WORK TO COMPLETE => Your task is to output, without alteration, each line from the one containing "set_seed (digits_value ds) o" through the final line of the records below.

########################################

(** one option; [None]: [usage], which powers the machine off *)
Definition parse_option (a : str) (o : options) : outcome (option options) :=
  let name := before_eq a in let value := value_of a in
  let named s := bool_decide (name = chars s) in
  if named "-h" then Ok None
  else if named "-q" then Ok (Some (set_how SHUTDOWN_POWER_OFF o))
  else if named "-r" then Ok (Some (set_how SHUTDOWN_REBOOT o))
  else if named "-f" then Ok (Some (mk_options true o.(filesys_bdev_name) o.(scratch_bdev_name) o.(swap_bdev_name) o.(user_page_limit) o.(thread_mlfqs) o.(how) o.(seeds)))
  else if named "-filesys" then Ok (Some (mk_options o.(format_filesys) value o.(scratch_bdev_name) o.(swap_bdev_name) o.(user_page_limit) o.(thread_mlfqs) o.(how) o.(seeds)))
  else if named "-scratch" then Ok (Some (mk_options o.(format_filesys) o.(filesys_bdev_name) value o.(swap_bdev_name) o.(user_page_limit) o.(thread_mlfqs) o.(how) o.(seeds)))
  else if named "-swap" then Ok (Some (mk_options o.(format_filesys) o.(filesys_bdev_name) o.(scratch_bdev_name) value o.(user_page_limit) o.(thread_mlfqs) o.(how) o.(seeds)))
  else if named "-rs" then n ← atoi_of value; Ok (Some (set_seed (u32 n) o))
  else if named "-mlfqs" then Ok (Some (mk_options o.(format_filesys) o.(filesys_bdev_name) o.(scratch_bdev_name) o.(swap_bdev_name) o.(user_page_limit) true o.(how) o.(seeds)))
  else if named "-ul" then n ← atoi_of value;
    Ok (Some (mk_options o.(format_filesys) o.(filesys_bdev_name) o.(scratch_bdev_name) o.(swap_bdev_name) (u32 n) o.(thread_mlfqs) o.(how) o.(seeds)))
  else Err AssertFail.

(** [time]: the result of [rtc_get_time] *)
Fixpoint parse_options (time : Z) (argv : list str) (o : options) : outcome (option (options * list str)) :=
  match argv with
  | (c :: s) :: r =>
      if c =? chr "-" then
        o ← parse_option (c :: s) o;
        match o with None => Ok None | Some o => parse_options time r o end
      else Ok (Some (set_seed (u32 time) o, argv))
  | _ => Ok (Some (set_seed (u32 time) o, argv))
  end.

(** ** Actions *)

Inductive action := Arun_task (task : str) | Afsutil_ls | Afsutil_cat (file : str) | Afsutil_rm (file : str) | Afsutil_extract | Afsutil_append (file : str).

(** what the table has for a name: the number of arguments, the name included, and the routine *)
Definition find_action (name : str) : option (nat * (list str → option action)) :=
  let one (f : str → action) (l : list str) := match l with x :: _ => Some (f x) | [] => None end in
  let named s := bool_decide (name = chars s) in
  if named "run" then Some (2%nat, one Arun_task)
  else if named "ls" then Some (1%nat, λ _, Some Afsutil_ls)
  else if named "cat" then Some (2%nat, one Afsutil_cat)
  else if named "rm" then Some (2%nat, one Afsutil_rm)
  else if named "extract" then Some (1%nat, λ _, Some Afsutil_extract)
  else if named "append" then Some (2%nat, one Afsutil_append)
  else None.

(** the actions that are run, and whether all are: [false] is a panic *)
Fixpoint run_actions (n : nat) (argv : list str) : list action * bool :=
  match argv, n with
  | [], _ => ([], true)
  | name :: r, S n =>
      match find_action name with
      | None => ([], false)
      | Some (argc, f) =>
          match f r with
          | None => ([], false)
          | Some a => let '(l, ok) := run_actions n (drop argc argv) in (a :: l, ok)
          end
      end
  | _, O => ([], false)
  end.

(** * The command line of a boot script *)

Inductive opt := OpPowerOff | OpReboot | OpFormat | OpFilesys (v : str) | OpScratch (v : str) | OpSwap (v : str) | OpSeed (ds : str) | OpMlfqs | OpLimit (ds : str).

Definition show_opt (p : opt) : str :=
  match p with
  | OpPowerOff => chars "-q" | OpReboot => chars "-r" | OpFormat => chars "-f"
  | OpFilesys v => chars "-filesys=" ++ v | OpScratch v => chars "-scratch=" ++ v | OpSwap v => chars "-swap=" ++ v
  | OpSeed ds => chars "-rs=" ++ ds | OpMlfqs => chars "-mlfqs" | OpLimit ds => chars "-ul=" ++ ds
  end.

(** a value is not empty and has no null; a number is decimal digits and fits in an [int] *)
Definition value_ok (v : str) : Prop := v ≠ [] ∧ ∀ c, c ∈ v → 0 < c < 256.
Definition number_ok (ds : str) : Prop := ds ≠ [] ∧ (∀ c, c ∈ ds → isdigit c = true) ∧ digits_value ds < 2 ^ 31.

Definition opt_ok (p : opt) : Prop :=
  match p with OpFilesys v | OpScratch v | OpSwap v => value_ok v | OpSeed ds | OpLimit ds => number_ok ds | _ => True end.

Definition set_opt (o : options) (p : opt) : options :=
  match p with
  | OpPowerOff => set_how SHUTDOWN_POWER_OFF o
  | OpReboot => set_how SHUTDOWN_REBOOT o
  | OpFormat => mk_options true o.(filesys_bdev_name) o.(scratch_bdev_name) o.(swap_bdev_name) o.(user_page_limit) o.(thread_mlfqs) o.(how) o.(seeds)
  | OpFilesys v => mk_options o.(format_filesys) (Some v) o.(scratch_bdev_name) o.(swap_bdev_name) o.(user_page_limit) o.(thread_mlfqs) o.(how) o.(seeds)
  | OpScratch v => mk_options o.(format_filesys) o.(filesys_bdev_name) (Some v) o.(swap_bdev_name) o.(user_page_limit) o.(thread_mlfqs) o.(how) o.(seeds)
  | OpSwap v => mk_options o.(format_filesys) o.(filesys_bdev_name) o.(scratch_bdev_name) (Some v) o.(user_page_limit) o.(thread_mlfqs) o.(how) o.(seeds)
  | OpSeed ds => set_seed (digits_value ds) o
  | OpMlfqs => mk_options o.(format_filesys) o.(filesys_bdev_name) o.(scratch_bdev_name) o.(swap_bdev_name) o.(user_page_limit) true o.(how) o.(seeds)
  | OpLimit ds => mk_options o.(format_filesys) o.(filesys_bdev_name) o.(scratch_bdev_name) o.(swap_bdev_name) (digits_value ds) o.(thread_mlfqs) o.(how) o.(seeds)
  end.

########################################

RESULT OF THIS TASK =>
  | OpSeed ds => set_seed (digits_value ds) o
  | OpMlfqs => mk_options o.(format_filesys) o.(filesys_bdev_name) o.(scratch_bdev_name) o.(swap_bdev_name) o.(user_page_limit) true o.(how) o.(seeds)
  | OpLimit ds => mk_options o.(format_filesys) o.(filesys_bdev_name) o.(scratch_bdev_name) o.(swap_bdev_name) (digits_value ds) o.(thread_mlfqs) o.(how) o.(seeds)
  end.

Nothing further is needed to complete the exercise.